[Stored items]
◆ ◆ ◆ ◆ ◆ ◆ ◆

Lemma ok_alloc {A} t n (K : Z * nat -> code S A) Q F s h : Inv (F ⊎ (h ⊎ {[+ Room +]})) s -> Proc t ∈ h ->
  (forall e, e < 0 -> ok F (K (e, O) s) Q) ->
  (forall i s', alloc_choice n t i s -> Inv (F ⊎ (h ⊎ {[+ Init t i +]})) s' -> ok F (K (0, i) s') Q) ->
  ok F (bind (filemap_alloc t n) K s) Q.
Proof.
  intros HI Hp HE HK. rewrite (assoc_L _) in HI. destruct (alloc_ok _ t n s HI) as [(e & E & He)|(i & f & Hf & Hs & Hc & E & HI1)].
  - by apply num_in.
  - eapply ok_done; [exact E|]. apply HE. destruct He as [->|[->| ->]]; done.
  - eapply ok_done; [exact E|]. apply HK; [done|]. by rewrite <- (assoc_L _) in HI1.
Qed.

(** The entry is given up and the call fails. *)
Lemma ok_give_up {A} t i (a : A) Q F s h : Inv (F ⊎ (h ⊎ {[+ Init t i +]})) s -> (forall s', Inv (F ⊎ (h ⊎ {[+ Room +]})) s' -> Q a (h ⊎ {[+ Room +]}) s') ->
  ok F ((do_ filemap_free t i; ret a) s) Q.
Proof.
  intros HI HQ. rewrite (assoc_L _) in HI. destruct (free_init_ok _ t i s HI) as (f & Hf & Hs & E & HI1). eapply ok_done; [exact E|].
  rewrite <- (assoc_L _) in HI1. eapply ok_ret; [exact HI1|by apply HQ].
Qed.

(** The entry [f] becomes [g f], with an inode, and is opened. *)
Lemma open_entry_ok t i (g : file -> file) n s R :
  Inv (R ⊎ {[+ Init t i; Opn n +]}) s ->
  (forall f, fd (g f) = fd f /\ status (g f) = status f /\ fopen_count (g f) = fopen_count f /\ node (g f) = Some n) ->
  exists f, let s' := set_file t i (set_count 1 (set_status FD_OPENED (g f))) s in
    has_file t i (set_count 1 (set_status FD_OPENED (g f))) s' /\ fd f = Z.of_nat i /\ Inv (R ⊎ {[+ Room; Room +]}) s' /\
    (do f <- get_file t i; do_ put_file t i (g f); filemap_open t i) s = Ok (Done tt s') /\
    forall B (K : unit -> code S B), (do f <- get_file t i; do_ put_file t i (g f); bind (filemap_open t i) K) s = K tt s'.
Proof.
  intros HI Hg. assert (HI' : Inv (R ⊎ {[+ Init t i +]} ⊎ {[+ Opn n +]}) s) by (eapply Inv_eq; [exact HI|mset]).
  destruct HI' as [opens HI']. destruct (iv_keys _ _ _ HI' t i (Init t i) eq_refl) as [f Hf]; [pose proof (num_nonneg (Init t i) R); nums|].
  pose proof (iv_file _ _ _ HI' _ _ _ Hf) as (E1 & E2 & E3). pose proof (num_nonneg (Init t i) R).
  assert (Hs : status f = FD_INIT) by (destruct (status f); [|done| |]; destruct_and!; nums). rewrite Hs in E3. destruct E3 as (_ & Ec & _).
  destruct (Hg f) as (G1 & G2 & G3 & G4). destruct (open_ok R t i f (g f) n s) as (P1 & P2 & P3); try done; [by exists opens|congruence|].
  rewrite Ec in *. exists f. split; [by eapply has_file_set|]. split; [done|]. split; [eapply Inv_eq; [exact P3|mset]|].
  rewrite (get_file_ok _ _ f) by done. erewrite bind_done by exact P1. split; [exact P2|]. intros B K.
  rewrite (get_file_ok _ _ f) by done. erewrite bind_done by exact P1. by erewrite bind_done by exact P2.
Qed.

Definition can_read (flags : Z) : bool := negb (Z.land flags O_ACCMODE =? O_WRONLY).
Definition can_write (flags : Z) : bool := negb (Z.land flags O_ACCMODE =? O_RDONLY).

Lemma file_open_ok t path flags : sp (budget t) (file_open t path flags)
  (fun r h s => h = budget t /\ (r < 0 \/ exists n p, open_as t r n p (can_read flags) (can_write flags) s)).
Proof.
  intros F s HI _. unfold file_open. case_match; [apply (ok_ret _ (budget t)); [done|split; [done|by left]]|].
  assert (Eb : budget t = {[+ Proc t; Room; Room; Room +]} ⊎ {[+ Room +]}) by (unfold budget; mset).
  eapply (ok_alloc _ _ _ _ _ _ {[+ Proc t; Room; Room; Room +]}); [by rewrite <- Eb|mset| |].
  { intros e He. destruct (Z.eqb_spec e 0); [lia|]. cbn [negb]. apply (ok_ret _ (budget t)); [done|split; [done|by left]]. }
  intros i s1 _ HI1. cbn [Z.eqb negb]. 
  eapply (ok_bind _ ({[+ Proc t; Room +]} ⊎ {[+ Init t i +]})); [apply vfs_open_ok|exact HI1|mset|done|].
  intros F2 [r n] h s2 HI2 [-> Hr]. cbn [fst snd] in *. unfold gives in HI2. destruct (Z.eqb_spec r 0) as [->|Hr0]; cbn [negb].
  - eapply (ok_bind (fun _ => True) ({[+ Proc t; Room +]} ⊎ {[+ Init t i; Room +]}) {[+ Opn n +]} _ _ _ (fun a h _ => h = {[+ Opn n +]} /\ a.1 <= 0)); [|exact HI2|mset|done|].
    { destruct (has_flag flags O_APPEND); [|by apply sp_ret].
      apply (sp_vop _ n (Opn n)); [by right; left|mset|apply vn_fstat; by right; left]. }
    intros F3 [r p] h s3 HI3 [-> Hr3]. cbn [fst] in Hr3. destruct (Z.eqb_spec r 0) as [->|Hr0]; cbn [negb].
    + destruct (open_entry_ok t i (fun f => set_rights (can_read flags) (can_write flags) (set_node (Some n) (set_pos p f))) n s3 (F3 ⊎ {[+ Proc t; Room; Room +]}))
        as (f & Hf & Efd & HI4 & _ & EK); [eapply Inv_eq; [exact HI3|mset]|done|].
      unfold can_read, can_write in *. rewrite EK. rewrite (get_file_ok _ _ _ _ _ Hf). cbn [fd set_count set_status set_rights set_node set_pos].
      apply (ok_ret _ (budget t)); [eapply Inv_eq; [exact HI4|unfold budget; mset]|]. split; [done|]. right. exists n, p, i. eexists. split; [exact Efd|].
      split; [exact Hf|done].
    + eapply (ok_bind _ ({[+ Proc t; Room +]} ⊎ {[+ Init t i; Room +]})); [apply vfs_close_ok|exact HI3|mset|done|].
      intros F4 _ h s4 HI4 ->. eapply (ok_give_up _ _ _ _ _ _ {[+ Proc t; Room; Room; Room +]}); [eapply Inv_eq; [exact HI4|mset]|].
      intros s5 _. split; [by rewrite Eb|left; lia].
  - eapply (ok_give_up _ _ _ _ _ _ {[+ Proc t; Room; Room; Room +]}); [eapply Inv_eq; [exact HI2|mset]|].
    intros s5 _. split; [by rewrite Eb|left; lia].
Qed.

(** An open entry is copied to an allocated one. *)
Definition dup_file (from to : file) : file :=
  set_count (fopen_count to + 1) (set_status FD_OPENED
    (set_node (node from) (set_rights (readable from) (writable from) (set_pos (pos from) to)))).

Lemma filemap_dup_ok R t1 i1 t2 i2 f n s :
  Inv (R ⊎ {[+ Init t2 i2; Room +]}) s -> has_file t1 i1 f s -> status f = FD_OPENED -> node f = Some n ->
  exists x g, inodes s !! n = Some x /\ has_file t2 i2 g s /\ status g = FD_INIT /\ fd g = Z.of_nat i2 /\ fopen_count g = 0 /\
    let s' := set_file t2 i2 (dup_file f g) (set_inode n (mk_inode (ref_count x + 1) (open_count x + 1)) s) in
    filemap_dup t2 i2 t1 i1 s = Ok (Done tt s') /\ Inv (R ⊎ {[+ Room; Room +]}) s'.
Proof.
  intros HI Hf Hs Hn. assert (Hx : exists x, inodes s !! n = Some x).
  { destruct HI as [opens HI]. pose proof (iv_file _ _ _ HI _ _ _ Hf) as (_ & _ & E3). rewrite Hs in E3. destruct E3 as (_ & _ & m & Eo & Em & _).
    assert (m = n) as -> by congruence. apply uses_pos in Eo. pose proof (iv_inodes _ _ _ HI n) as E. destruct (inodes s !! n) as [x|]; [by exists x|].
    pose proof (num_nonneg (Ref n) (R ⊎ {[+ Init t2 i2; Room +]})). pose proof (num_nonneg (Opn n) (R ⊎ {[+ Init t2 i2; Room +]})). lia. }
  destruct Hx as [x Hx]. set (s1 := set_inode n (mk_inode (ref_count x + 1) (open_count x + 1)) s).
  assert (HI1 : Inv (R ⊎ {[+ Init t2 i2 +]} ⊎ {[+ Opn n +]}) s1).
  { eapply node_step; [exact HI|exact Hx| |nums..]. intros k Hk1 Hk2. nums. }
  assert (Hg : exists g, has_file t2 i2 g s /\ status g = FD_INIT /\ fopen_count g = 0 /\ fd g = Z.of_nat i2).
  { destruct HI as [opens HI]. destruct (iv_keys _ _ _ HI t2 i2 (Init t2 i2) eq_refl) as [g Hg]; [pose proof (num_nonneg (Init t2 i2) R); nums|].
    pose proof (iv_file _ _ _ HI _ _ _ Hg) as (E1 & E2 & E3). pose proof (num_nonneg (Init t2 i2) R). exists g.
    assert (Hs' : status g = FD_INIT) by (destruct (status g); [|done| |]; destruct_and!; nums). rewrite Hs' in E3. split_and!; [done|done|apply E3|done]. }
  destruct Hg as (g & Hg & Hgs & Hgc & Hgf).
  assert (Hg1 : has_file t2 i2 g s1) by (by apply (has_file_tables _ _ _ s)).
  set (g' := set_node (Some n) (set_rights (readable f) (writable f) (set_pos (pos f) g))).
  destruct (open_ok R t2 i2 g g' n s1 HI1 Hg1) as (P1 & P2 & P3); [done..|]. exists x, g. split_and!; try done.
  assert (Ed : dup_file f g = set_count (fopen_count g + 1) (set_status FD_OPENED g')) by (unfold dup_file; by rewrite Hn).
  rewrite Ed. fold s1. split; [|eapply Inv_eq; [exact P3|mset]].
  unfold filemap_dup. rewrite (get_file_ok _ _ g), (get_file_ok _ _ f), bind_check by (done || by rewrite bool_decide_eq_true).
  unfold the_node. rewrite Hn, bind_lift. unfold inode_ref_inc, inode_open_inc.
  erewrite bind_done by (rewrite (get_inode_ok _ x) by done; rewrite put_inode_ok; reflexivity).
  erewrite bind_done by (erewrite get_inode_ok by apply lookup_insert_eq; rewrite put_inode_ok; reflexivity).
  assert (Es : set_inode n {| ref_count := ref_count x + 1; open_count := open_count x + 1 |}
     (set_inode n {| ref_count := ref_count x + 1; open_count := open_count x |} s) = s1).
  { unfold s1, set_inode. cbn. by rewrite insert_insert_eq. }
  cbn [open_count ref_count]. rewrite Es. erewrite bind_done by exact P1. exact P2.
Qed.
(* ===== verification/FileTabs.v ===== *)
(** * FileTabs: tables of open files over the life of a process

    Creating, copying, sharing and destroying a table ([fs_create], [dup_fs],
    [fs_destroy], [fs_closeall] of fs/fs.c, [copy_fs] and [put_fs] of
    process/proc.c), among other processes. *)
From stdpp Require Import gmultiset.
From S2P Require Import Prelude KState Sched Resume Sleep Uaccess Iobuf File FileSafe.

(** The keys of the entries [l] of a table. *)
Definition keys_of (k : nat -> key) (l : list nat) : held := list_to_set_disj (k <$> l).

Lemma keys_of_app k l l' : keys_of k (l ++ l') = keys_of k l ⊎ keys_of k l'.
Proof. unfold keys_of. by rewrite fmap_app, list_to_set_disj_app. Qed.

Lemma keys_of_cons k i l : keys_of k (i :: l) = {[+ k i +]} ⊎ keys_of k l.
Proof. done. Qed.

Lemma keys_of_size k l : size (keys_of k l) = length l.
Proof. induction l as [|i l IH]; [done|]. rewrite keys_of_cons, held_union, held_single, IH. done. Qed.

Lemma keys_of_in k l i : i ∈ l -> k i ∈ keys_of k l.
Proof. intros H. unfold keys_of. apply elem_of_list_to_set_disj, list_elem_of_fmap. eauto. Qed.

Lemma num_keys_of k l x : (forall i, k i <> x) -> num x (keys_of k l) = 0.
Proof. intros H. induction l as [|i l IH]; [done|]. rewrite keys_of_cons. nums. by destruct (H i). Qed.

Section Tabs.
Context `{OK : VnodesOk}.
Notation S := (fsys FS).
Implicit Types (s : S) (R F h : held).

Definition fds (n i : nat) : list nat := seq i n.
Definition all_fds : list nat := fds NFD 0.
(** * Gaia hub: token issuance, write authorization and the request pipeline

    A shallow embedding of

    - [gaia.js/src/wire.js]        (client side: [makeLegacyAuthToken],
                                    [makeV1AuthToken], [makeAuthToken]),
    - [hub/src/server/server.js]   (class [HubServer]: [validate],
                                    [handleListFiles], [getReadURLPrefix],
                                    [handleRequest]),
    - the hub's HTTP routes        ([makeHttpServer]: store, list-files and
                                    revoke-all),
    - [equalConstTime]             (MAC comparison of the ECIES code),

    followed by the properties of the storage-gateway specification that
    concern them.

    Conventions.  A JavaScript string is a [string] (a sequence of code
    units below 256).  A function that can throw returns a [res]; a promise
    is represented by the way it settles ([promise]); calls to the
    collaborators of the hub (authentication module, proof checker, driver,
    logger) are recorded, in order, in a trace of [event]s. *)

From Stdlib Require Import String Ascii List ZArith Lia Bool Permutation.
From Stdlib Require Import DecimalString Decimal DecimalNat.
From Stdlib Require Strings.Byte.
Import ListNotations.
Set Warnings "-register-all".
Local Open Scope list_scope.
Local Open Scope string_scope.

(* ================================================================== *)
(** * Part I.  The embedding                                            *)
(* ================================================================== *)

(** ** JavaScript values and primitives used by the sources *)

Module Js.

(** The result of [parseInt]: [NaN], an infinity (the digits denote a value
    too large for a double), or the double nearest to the integer [z]. *)
Inductive jsnum :=
| NaN
| Infinity (negative : bool)
| Num (z : Z).

(** Integers of this magnitude or more round to an infinity: the largest
    finite double is [2^1024 - 2^971]. *)
Definition overflow_bound : Z := (2 ^ 1024 - 2 ^ 970)%Z.

Definition of_integer (z : Z) : jsnum :=
  if (Z.abs z <? overflow_bound)%Z then Num z else Infinity (z <? 0)%Z.

(** [Number.isFinite] *)
Definition Number_isFinite (n : jsnum) : bool :=
  match n with Num _ => true | _ => false end.
Definition fails_to_connect (env : Env) (io : IO) (address : addrinfo) : bool :=
  match connect_result env (socket_for env io (ai_family address))
                       (ai_sockaddr address) with
  | None => false
  | Some e => catches [IOError; OSError] e
  end.

Definition after_attempts (env : Env) (io : IO) (addresses : list addrinfo)
    (w : World) : World :=
  {| trace := trace w ++ map (attempt env io) addresses; wire := wire w |}.

Lemma defaulted_idemp env options :
  defaulted env (defaulted env options) = defaulted env options.
Proof.
  unfold defaulted at 2 3.
  destruct (options !! "ssl_version") as [v|] eqn:Hv.
  - unfold defaulted. by rewrite Hv.
  - unfold defaulted. by rewrite lookup_insert_eq.
Qed.

Lemma settled_idemp env io : settled env (settled env io) = settled env io.
Proof.
  unfold settled. destruct (use_ssl io) eqn:Hssl.
  - destruct (ssl_options (_parameters io) !! "ssl_version") as [v|] eqn:Hv.
    + by rewrite Hssl, Hv.
    + cbn. rewrite Hssl. unfold defaulted. rewrite Hv, lookup_insert_eq. done.
  - by rewrite Hssl.
Qed.

Lemma socket_for_settled env io family :
  socket_for env (settled env io) family = socket_for env io family.
Proof.
  unfold settled, socket_for. destruct (use_ssl io) eqn:Hssl; [|by rewrite Hssl].
  destruct (ssl_options (_parameters io) !! "ssl_version") as [v|] eqn:Hv.
  - by rewrite Hssl.
  - cbn. rewrite Hssl. by rewrite defaulted_idemp.
Qed.

Lemma settled_target env io :
  hostname (_parameters (settled env io)) = hostname (_parameters io)
  /\ port (_parameters (settled env io)) = port (_parameters io).
Proof.
  unfold settled. destruct (use_ssl io); [|done].
  by destruct (ssl_options (_parameters io) !! "ssl_version").
Qed.

(** The socket as [socket.socket] and [settimeout] leave it. *)
Definition plain_socket (io : IO) (family : Z) : Socket :=
  {| sock_family := family; sock_type := SOCK_STREAM; sock_proto := 0;
     sock_timeout := or_None (timeout (_parameters io));
     sock_ssl := None; sock_peer := None |}.

Definition no_error (o : option pyexc) : bool :=
  match o with
  | None => true
  | Some _ => false
  end.

Definition timeout_accepted (value : option Z) : bool :=
  match value with
  | Some t => negb (t <? 0)%Z
  | None => true
  end.

(** A socket can be created for a family: [socket.socket] does not raise,
    [settimeout] accepts the configured timeout and, when TLS is on, the
    runtime supports it and [ssl.wrap_socket] accepts the options. *)
Definition creatable (env : Env) (io : IO) (family : Z) : bool :=
  no_error (socket_result env family SOCK_STREAM 0)
  && timeout_accepted (or_None (timeout (_parameters io)))
  && (if use_ssl io
      then SSL_SUPPORTED env
           && no_error (wrap_socket_result env (plain_socket io family)
                          (defaulted env (ssl_options (_parameters io))))
      else true).

Lemma settled_params env io :
  timeout (_parameters (settled env io)) = timeout (_parameters io)
  /\ use_ssl (settled env io) = use_ssl io
  /\ defaulted env (ssl_options (_parameters (settled env io)))
     = defaulted env (ssl_options (_parameters io)).
Proof.
  unfold settled. destruct (use_ssl io) eqn:Hssl; [|done].
  destruct (ssl_options (_parameters io) !! "ssl_version") as [v|] eqn:Hv;
    [done|].
  cbn. split; [done|]. split; [done|]. apply defaulted_idemp.
Qed.

Lemma creatable_settled env io family :
  creatable env (settled env io) family = creatable env io family.
Proof.
  unfold creatable, plain_socket.
  destruct (settled_params env io) as (-> & -> & ->). done.
Qed.

Lemma create_socket_settles env io w family :
  creatable env io family = true ->
  _create_socket env family io w
  = Ret (socket_for env io family) (settled env io) w.
Proof.
  unfold creatable, plain_socket, _create_socket, socket_socket,
    socket_settimeout, _ssl_wrap_socket, ssl_wrap_socket, socket_for, settled.
  run. intros Hok.
  apply andb_true_iff in Hok as [Hok Htls].
  apply andb_true_iff in Hok as [Hsock Htime].
  destruct (socket_result env family SOCK_STREAM 0); [done|]. cbn -[lookup insert].
  destruct (or_None (timeout (_parameters io))) as [t|]; cbn -[lookup insert] in *.
  - destruct (t <? 0)%Z; [done|]. cbn -[lookup insert].
    destruct (use_ssl io); [|done].
    apply andb_true_iff in Htls as [-> Hwrap]. cbn -[lookup insert].
    unfold defaulted in *.
    destruct (ssl_options (_parameters io) !! "ssl_version");
      cbn -[lookup insert];
      by destruct (wrap_socket_result env _ _).
  - destruct (use_ssl io); [|done].
    apply andb_true_iff in Htls as [-> Hwrap]. cbn -[lookup insert].
    unfold defaulted in *.
    destruct (ssl_options (_parameters io) !! "ssl_version");
      cbn -[lookup insert];
      by destruct (wrap_socket_result env _ _).
Qed.

(** [_create_socket] returns only when the socket can be created. *)
Lemma create_socket_returns env io w family sock io' w' :
  _create_socket env family io w = Ret sock io' w' ->
  creatable env io family = true.
Proof.
  unfold creatable, plain_socket, _create_socket, socket_socket,
    socket_settimeout, _ssl_wrap_socket, ssl_wrap_socket. run.
  destruct (socket_result env family SOCK_STREAM 0); [done|]. cbn -[lookup insert].
  destruct (or_None (timeout (_parameters io))) as [t|]; cbn -[lookup insert].
  - destruct (t <? 0)%Z; [done|]. cbn -[lookup insert].
    destruct (use_ssl io); [|done].
    destruct (SSL_SUPPORTED env); [|done]. cbn -[lookup insert].
    unfold defaulted.
    destruct (ssl_options (_parameters io) !! "ssl_version");
      cbn -[lookup insert];
      by destruct (wrap_socket_result env _ _).
  - destruct (use_ssl io); [|done].
    destruct (SSL_SUPPORTED env); [|done]. cbn -[lookup insert].
    unfold defaulted.
    destruct (ssl_options (_parameters io) !! "ssl_version");
      cbn -[lookup insert];
      by destruct (wrap_socket_result env _ _).
Qed.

◆ ◆ ◆ ◆ ◆ ◆ ◆

→ **TASK INSTRUCTIONS**: Take the records above and return, word for word, only the lines that fall from the line with "(** The entry is" to the line with "(forall f, fd", both of them included.

→ **RESULT FOR THIS TASK**:
(** The entry is given up and the call fails. *)
Lemma ok_give_up {A} t i (a : A) Q F s h : Inv (F ⊎ (h ⊎ {[+ Init t i +]})) s -> (forall s', Inv (F ⊎ (h ⊎ {[+ Room +]})) s' -> Q a (h ⊎ {[+ Room +]}) s') ->
  ok F ((do_ filemap_free t i; ret a) s) Q.
Proof.
  intros HI HQ. rewrite (assoc_L _) in HI. destruct (free_init_ok _ t i s HI) as (f & Hf & Hs & E & HI1). eapply ok_done; [exact E|].
  rewrite <- (assoc_L _) in HI1. eapply ok_ret; [exact HI1|by apply HQ].
Qed.

(** The entry [f] becomes [g f], with an inode, and is opened. *)
Lemma open_entry_ok t i (g : file -> file) n s R :
  Inv (R ⊎ {[+ Init t i; Opn n +]}) s ->
  (forall f, fd (g f) = fd f /\ status (g f) = status f /\ fopen_count (g f) = fopen_count f /\ node (g f) = Some n) ->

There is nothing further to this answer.